SUPPLIED MATERIAL:
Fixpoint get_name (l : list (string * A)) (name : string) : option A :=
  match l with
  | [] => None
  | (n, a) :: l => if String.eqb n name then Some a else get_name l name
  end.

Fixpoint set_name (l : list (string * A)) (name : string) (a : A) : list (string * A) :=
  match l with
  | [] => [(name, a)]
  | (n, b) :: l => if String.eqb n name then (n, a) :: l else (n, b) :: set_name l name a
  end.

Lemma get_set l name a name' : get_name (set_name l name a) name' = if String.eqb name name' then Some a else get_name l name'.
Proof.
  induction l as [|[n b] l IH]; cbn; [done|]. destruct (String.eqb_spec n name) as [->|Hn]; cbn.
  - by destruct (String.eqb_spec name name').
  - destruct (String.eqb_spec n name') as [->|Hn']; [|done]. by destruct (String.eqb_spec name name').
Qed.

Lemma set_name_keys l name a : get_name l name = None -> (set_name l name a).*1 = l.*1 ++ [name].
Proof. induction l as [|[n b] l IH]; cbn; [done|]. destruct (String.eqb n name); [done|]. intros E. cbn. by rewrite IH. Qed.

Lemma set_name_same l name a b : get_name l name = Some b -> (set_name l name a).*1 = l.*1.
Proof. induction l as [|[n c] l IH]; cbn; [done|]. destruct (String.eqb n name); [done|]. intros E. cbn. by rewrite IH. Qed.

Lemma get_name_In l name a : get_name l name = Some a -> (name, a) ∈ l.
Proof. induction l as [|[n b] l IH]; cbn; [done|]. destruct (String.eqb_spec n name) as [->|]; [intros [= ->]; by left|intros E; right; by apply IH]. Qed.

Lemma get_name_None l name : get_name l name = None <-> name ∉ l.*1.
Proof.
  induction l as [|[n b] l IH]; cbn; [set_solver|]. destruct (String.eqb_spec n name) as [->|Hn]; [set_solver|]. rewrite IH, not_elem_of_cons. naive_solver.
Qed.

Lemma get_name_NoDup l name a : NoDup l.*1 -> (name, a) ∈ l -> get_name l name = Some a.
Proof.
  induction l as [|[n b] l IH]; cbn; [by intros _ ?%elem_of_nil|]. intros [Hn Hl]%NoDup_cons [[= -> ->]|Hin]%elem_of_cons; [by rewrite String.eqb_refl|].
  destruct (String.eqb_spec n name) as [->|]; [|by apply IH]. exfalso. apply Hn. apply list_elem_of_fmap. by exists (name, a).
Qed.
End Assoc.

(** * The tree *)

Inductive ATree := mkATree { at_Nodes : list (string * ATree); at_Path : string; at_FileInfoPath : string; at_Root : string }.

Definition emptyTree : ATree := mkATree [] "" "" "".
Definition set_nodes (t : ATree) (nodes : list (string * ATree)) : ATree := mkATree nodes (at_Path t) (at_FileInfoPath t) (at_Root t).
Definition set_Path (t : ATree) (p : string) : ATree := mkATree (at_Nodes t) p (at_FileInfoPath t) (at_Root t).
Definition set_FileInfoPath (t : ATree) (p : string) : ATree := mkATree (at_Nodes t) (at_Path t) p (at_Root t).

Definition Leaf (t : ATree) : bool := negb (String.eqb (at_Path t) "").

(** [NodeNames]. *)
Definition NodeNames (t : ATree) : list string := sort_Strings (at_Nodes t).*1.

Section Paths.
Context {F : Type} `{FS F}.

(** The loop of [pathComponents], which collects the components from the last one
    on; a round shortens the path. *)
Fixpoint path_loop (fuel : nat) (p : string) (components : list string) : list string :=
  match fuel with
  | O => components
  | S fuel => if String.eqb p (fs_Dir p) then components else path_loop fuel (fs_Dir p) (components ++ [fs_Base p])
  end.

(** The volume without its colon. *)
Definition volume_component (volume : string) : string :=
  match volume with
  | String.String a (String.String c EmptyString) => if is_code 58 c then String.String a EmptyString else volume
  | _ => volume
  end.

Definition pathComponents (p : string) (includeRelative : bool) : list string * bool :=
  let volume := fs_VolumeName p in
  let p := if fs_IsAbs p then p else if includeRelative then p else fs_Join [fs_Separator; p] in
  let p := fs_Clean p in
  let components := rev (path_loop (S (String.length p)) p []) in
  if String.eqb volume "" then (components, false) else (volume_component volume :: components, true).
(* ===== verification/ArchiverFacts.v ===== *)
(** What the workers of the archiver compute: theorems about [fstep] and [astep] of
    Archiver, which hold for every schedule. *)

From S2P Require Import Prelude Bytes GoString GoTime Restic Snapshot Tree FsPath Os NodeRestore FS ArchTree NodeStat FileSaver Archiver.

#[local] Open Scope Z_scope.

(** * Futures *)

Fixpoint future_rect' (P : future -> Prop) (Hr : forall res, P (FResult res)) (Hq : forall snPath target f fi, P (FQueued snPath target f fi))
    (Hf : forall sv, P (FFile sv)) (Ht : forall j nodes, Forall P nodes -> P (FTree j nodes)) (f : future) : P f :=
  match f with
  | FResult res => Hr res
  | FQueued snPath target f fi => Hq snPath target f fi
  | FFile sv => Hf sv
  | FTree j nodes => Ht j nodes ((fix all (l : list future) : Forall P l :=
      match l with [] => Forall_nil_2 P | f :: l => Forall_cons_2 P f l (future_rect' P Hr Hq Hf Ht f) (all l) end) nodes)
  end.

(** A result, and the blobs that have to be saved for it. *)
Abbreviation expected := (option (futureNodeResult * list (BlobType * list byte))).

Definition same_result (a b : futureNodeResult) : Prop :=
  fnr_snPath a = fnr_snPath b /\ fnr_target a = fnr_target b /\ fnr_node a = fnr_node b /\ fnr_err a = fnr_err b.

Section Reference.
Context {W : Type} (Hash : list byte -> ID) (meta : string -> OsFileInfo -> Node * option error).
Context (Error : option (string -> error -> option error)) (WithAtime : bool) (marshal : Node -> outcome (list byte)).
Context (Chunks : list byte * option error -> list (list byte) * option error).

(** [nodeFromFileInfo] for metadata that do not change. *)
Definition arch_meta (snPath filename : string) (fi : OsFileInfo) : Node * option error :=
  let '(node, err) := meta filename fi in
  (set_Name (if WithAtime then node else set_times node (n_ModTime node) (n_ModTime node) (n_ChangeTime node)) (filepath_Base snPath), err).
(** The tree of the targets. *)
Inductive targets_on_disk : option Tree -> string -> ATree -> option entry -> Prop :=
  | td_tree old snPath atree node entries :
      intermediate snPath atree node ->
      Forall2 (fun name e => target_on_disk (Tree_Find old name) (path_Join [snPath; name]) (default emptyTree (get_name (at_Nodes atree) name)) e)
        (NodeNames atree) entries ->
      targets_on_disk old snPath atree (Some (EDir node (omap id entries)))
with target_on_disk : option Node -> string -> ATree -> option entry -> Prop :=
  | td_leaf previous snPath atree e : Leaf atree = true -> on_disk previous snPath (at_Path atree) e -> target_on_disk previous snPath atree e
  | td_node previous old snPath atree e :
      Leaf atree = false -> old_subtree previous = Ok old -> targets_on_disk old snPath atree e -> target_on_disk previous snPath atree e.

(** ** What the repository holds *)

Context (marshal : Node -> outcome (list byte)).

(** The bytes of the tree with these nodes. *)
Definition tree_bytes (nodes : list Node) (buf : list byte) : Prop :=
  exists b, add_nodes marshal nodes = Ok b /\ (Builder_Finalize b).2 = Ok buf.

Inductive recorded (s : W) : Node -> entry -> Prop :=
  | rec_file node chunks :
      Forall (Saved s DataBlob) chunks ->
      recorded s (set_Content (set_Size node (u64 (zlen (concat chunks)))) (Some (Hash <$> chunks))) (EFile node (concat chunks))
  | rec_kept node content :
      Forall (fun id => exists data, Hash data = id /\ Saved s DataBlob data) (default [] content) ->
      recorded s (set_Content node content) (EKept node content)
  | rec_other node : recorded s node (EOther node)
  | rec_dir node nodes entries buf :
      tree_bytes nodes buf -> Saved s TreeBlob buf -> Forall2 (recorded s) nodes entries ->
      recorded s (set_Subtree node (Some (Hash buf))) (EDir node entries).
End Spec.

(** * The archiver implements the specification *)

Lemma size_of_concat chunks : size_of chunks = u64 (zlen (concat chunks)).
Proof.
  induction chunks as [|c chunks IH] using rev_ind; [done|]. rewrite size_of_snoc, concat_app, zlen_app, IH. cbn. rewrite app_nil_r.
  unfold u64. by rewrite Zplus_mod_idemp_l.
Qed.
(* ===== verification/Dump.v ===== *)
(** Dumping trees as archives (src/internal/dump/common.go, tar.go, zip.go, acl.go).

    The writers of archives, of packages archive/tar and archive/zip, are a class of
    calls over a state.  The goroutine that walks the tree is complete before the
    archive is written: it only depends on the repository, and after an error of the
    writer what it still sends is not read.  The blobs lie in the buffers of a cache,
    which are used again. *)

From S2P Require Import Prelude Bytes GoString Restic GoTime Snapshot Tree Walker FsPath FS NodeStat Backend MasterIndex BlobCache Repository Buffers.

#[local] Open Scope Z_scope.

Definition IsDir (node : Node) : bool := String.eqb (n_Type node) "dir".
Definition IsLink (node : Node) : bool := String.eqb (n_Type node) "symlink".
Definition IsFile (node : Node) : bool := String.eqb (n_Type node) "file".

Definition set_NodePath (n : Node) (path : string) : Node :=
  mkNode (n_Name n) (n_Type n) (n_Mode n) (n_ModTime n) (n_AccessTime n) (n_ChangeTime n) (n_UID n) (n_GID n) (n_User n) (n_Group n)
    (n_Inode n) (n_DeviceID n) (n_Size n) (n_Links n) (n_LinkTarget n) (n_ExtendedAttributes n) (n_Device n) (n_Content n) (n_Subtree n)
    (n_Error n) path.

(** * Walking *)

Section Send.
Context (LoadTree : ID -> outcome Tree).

--

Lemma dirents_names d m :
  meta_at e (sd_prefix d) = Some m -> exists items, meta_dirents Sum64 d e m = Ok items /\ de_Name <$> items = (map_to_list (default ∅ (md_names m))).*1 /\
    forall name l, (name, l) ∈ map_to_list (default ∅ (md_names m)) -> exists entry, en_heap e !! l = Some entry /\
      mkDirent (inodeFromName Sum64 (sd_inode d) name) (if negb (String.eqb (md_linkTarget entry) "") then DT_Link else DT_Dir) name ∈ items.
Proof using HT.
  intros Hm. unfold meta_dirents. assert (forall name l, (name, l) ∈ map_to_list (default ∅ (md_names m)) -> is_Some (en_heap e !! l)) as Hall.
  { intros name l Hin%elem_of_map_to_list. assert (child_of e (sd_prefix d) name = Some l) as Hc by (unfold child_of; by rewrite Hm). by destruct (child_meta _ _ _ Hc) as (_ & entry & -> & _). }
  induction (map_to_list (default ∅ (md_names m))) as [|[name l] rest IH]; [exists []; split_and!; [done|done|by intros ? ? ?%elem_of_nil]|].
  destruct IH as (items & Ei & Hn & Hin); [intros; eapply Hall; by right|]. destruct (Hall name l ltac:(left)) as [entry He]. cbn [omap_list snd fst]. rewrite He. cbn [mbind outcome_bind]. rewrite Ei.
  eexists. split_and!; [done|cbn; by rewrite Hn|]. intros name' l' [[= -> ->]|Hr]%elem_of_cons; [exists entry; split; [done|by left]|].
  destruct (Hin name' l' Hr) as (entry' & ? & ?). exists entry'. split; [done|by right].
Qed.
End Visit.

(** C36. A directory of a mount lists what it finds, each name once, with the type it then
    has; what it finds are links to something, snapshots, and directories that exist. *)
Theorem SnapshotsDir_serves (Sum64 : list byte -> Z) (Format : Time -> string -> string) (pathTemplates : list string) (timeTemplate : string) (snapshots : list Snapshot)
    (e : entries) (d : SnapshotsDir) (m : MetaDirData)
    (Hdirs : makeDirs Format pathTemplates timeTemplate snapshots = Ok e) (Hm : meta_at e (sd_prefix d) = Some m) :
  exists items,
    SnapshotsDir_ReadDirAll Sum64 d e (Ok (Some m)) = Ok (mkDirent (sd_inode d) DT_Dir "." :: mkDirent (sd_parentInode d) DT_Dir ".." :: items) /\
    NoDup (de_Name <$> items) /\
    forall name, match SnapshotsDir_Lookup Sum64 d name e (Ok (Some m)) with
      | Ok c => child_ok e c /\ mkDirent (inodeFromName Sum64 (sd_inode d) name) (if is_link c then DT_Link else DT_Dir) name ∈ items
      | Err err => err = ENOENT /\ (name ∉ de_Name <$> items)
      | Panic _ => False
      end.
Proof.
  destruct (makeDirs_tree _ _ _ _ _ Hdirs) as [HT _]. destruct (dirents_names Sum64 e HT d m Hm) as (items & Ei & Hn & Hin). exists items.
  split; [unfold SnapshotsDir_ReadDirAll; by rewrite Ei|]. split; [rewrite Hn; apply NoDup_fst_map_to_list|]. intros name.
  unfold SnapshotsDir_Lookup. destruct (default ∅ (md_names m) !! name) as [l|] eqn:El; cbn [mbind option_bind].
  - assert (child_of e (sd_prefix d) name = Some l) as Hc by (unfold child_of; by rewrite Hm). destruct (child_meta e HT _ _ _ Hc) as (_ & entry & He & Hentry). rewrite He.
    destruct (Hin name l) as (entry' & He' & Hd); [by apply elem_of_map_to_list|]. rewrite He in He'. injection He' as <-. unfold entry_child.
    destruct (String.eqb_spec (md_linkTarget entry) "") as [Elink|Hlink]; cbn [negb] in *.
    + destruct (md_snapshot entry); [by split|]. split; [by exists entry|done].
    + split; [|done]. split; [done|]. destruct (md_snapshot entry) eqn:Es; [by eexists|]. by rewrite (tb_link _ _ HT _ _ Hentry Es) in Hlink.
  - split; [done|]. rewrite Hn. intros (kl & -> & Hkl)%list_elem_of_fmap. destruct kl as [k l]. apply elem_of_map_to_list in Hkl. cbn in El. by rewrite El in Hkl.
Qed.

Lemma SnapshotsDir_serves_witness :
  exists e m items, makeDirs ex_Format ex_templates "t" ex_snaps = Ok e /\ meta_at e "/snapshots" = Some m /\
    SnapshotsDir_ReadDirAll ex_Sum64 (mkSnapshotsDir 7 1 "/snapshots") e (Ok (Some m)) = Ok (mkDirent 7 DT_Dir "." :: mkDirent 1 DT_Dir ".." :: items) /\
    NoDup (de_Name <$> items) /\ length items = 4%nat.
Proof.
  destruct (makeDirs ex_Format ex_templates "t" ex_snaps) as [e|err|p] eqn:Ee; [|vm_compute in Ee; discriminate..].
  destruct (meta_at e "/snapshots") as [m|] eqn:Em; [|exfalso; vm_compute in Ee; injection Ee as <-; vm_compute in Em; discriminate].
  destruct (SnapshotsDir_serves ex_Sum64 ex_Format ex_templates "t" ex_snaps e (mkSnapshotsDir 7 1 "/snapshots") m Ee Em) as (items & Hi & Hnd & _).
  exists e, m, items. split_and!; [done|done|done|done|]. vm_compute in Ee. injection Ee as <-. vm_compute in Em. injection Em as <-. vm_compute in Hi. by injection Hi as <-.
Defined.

EXERCISE: Determine how many lines in the listing hold the word "eexists". Give only that figure.

TASK SOLUTION: 2